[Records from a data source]
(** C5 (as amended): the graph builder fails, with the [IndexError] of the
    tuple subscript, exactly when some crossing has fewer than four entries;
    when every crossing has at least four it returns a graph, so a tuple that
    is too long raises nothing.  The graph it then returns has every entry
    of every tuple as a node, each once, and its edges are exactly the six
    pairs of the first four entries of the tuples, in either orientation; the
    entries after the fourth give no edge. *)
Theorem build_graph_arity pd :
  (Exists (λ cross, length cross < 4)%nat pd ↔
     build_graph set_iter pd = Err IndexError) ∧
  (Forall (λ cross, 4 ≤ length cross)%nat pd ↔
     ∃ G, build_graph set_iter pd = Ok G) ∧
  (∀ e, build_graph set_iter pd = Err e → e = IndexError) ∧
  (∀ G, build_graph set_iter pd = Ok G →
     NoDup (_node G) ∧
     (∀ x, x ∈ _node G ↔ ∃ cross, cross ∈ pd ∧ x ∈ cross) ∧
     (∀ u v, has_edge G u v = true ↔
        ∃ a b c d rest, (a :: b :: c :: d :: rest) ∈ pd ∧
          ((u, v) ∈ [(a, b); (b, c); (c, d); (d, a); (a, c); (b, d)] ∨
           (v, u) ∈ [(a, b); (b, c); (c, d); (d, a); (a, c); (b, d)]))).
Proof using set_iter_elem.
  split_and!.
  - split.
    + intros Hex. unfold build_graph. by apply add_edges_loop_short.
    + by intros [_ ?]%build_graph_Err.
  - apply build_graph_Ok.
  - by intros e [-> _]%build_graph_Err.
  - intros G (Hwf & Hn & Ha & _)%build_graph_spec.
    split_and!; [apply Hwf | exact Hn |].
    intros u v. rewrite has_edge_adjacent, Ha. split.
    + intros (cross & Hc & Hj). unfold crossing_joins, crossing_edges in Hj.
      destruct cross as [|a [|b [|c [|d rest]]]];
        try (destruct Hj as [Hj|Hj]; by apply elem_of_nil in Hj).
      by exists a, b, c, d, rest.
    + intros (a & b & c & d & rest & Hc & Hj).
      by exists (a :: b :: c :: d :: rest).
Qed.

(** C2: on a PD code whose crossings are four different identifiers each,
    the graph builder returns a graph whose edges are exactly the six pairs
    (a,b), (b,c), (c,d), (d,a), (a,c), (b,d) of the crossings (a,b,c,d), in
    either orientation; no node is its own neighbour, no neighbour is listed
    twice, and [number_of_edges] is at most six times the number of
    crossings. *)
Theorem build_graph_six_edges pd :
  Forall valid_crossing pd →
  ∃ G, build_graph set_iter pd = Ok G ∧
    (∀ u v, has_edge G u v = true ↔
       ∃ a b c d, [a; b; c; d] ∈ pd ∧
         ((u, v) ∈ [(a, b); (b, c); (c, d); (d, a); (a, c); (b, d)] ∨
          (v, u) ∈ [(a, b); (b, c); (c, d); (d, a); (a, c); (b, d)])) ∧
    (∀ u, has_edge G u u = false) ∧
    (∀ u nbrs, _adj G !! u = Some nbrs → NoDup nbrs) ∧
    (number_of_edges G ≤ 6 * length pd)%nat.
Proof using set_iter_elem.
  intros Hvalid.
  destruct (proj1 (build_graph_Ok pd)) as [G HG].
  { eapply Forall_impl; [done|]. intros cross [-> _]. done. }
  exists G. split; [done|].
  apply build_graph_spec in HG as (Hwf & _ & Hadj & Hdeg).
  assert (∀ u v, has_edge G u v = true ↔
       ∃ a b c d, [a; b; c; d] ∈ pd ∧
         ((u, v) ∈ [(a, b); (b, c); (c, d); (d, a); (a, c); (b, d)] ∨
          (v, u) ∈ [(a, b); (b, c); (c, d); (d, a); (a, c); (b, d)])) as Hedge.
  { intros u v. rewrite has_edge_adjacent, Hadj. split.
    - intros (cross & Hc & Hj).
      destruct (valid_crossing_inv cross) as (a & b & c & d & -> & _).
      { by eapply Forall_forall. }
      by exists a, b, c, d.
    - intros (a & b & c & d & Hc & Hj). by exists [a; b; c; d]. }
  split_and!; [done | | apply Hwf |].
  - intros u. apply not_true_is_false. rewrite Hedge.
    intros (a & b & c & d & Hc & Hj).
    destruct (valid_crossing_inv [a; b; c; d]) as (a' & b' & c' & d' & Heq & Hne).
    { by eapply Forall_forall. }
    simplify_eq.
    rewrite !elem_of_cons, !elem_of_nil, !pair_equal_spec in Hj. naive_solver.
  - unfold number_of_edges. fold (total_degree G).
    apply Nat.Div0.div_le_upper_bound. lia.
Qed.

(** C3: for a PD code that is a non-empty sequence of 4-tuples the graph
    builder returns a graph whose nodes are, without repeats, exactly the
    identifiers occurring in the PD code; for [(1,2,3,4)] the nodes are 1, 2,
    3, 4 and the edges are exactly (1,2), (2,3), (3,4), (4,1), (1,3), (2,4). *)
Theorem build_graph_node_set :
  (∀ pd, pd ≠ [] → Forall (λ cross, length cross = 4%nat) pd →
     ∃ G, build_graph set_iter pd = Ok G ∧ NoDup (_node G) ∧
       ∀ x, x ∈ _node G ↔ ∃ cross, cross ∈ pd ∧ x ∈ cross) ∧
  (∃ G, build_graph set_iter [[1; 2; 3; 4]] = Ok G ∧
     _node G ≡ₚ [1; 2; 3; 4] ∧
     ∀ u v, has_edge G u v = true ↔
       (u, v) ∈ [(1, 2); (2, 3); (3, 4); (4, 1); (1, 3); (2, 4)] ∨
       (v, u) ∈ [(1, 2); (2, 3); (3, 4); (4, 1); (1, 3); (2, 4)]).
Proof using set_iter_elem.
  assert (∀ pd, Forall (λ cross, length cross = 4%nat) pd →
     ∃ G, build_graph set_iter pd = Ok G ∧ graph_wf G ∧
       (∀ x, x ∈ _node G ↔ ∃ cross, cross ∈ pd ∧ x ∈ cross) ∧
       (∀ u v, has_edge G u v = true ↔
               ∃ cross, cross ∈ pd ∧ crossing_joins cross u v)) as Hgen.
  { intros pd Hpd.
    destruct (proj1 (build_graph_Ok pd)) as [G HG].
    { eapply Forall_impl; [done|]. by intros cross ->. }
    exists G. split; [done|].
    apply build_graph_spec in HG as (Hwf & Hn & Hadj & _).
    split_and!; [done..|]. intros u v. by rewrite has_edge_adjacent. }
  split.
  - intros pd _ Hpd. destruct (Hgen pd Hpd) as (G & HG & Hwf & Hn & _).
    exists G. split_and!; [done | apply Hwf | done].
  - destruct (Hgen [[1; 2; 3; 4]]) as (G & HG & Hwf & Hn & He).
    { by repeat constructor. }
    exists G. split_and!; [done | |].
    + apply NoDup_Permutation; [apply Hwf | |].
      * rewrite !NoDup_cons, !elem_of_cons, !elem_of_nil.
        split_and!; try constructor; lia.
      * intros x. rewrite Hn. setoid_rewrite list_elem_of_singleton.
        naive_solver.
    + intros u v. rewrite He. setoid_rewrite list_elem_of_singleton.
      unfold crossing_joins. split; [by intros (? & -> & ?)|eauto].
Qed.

Work to complete: From the records above, give again exactly the lines running from the line with "try (destruct Hj" to the line with "the graph builder returns", inclusive.

Answer section:
        try (destruct Hj as [Hj|Hj]; by apply elem_of_nil in Hj).
      by exists a, b, c, d, rest.
    + intros (a & b & c & d & rest & Hc & Hj).
      by exists (a :: b :: c :: d :: rest).
Qed.

(** C2: on a PD code whose crossings are four different identifiers each,
    the graph builder returns a graph whose edges are exactly the six pairs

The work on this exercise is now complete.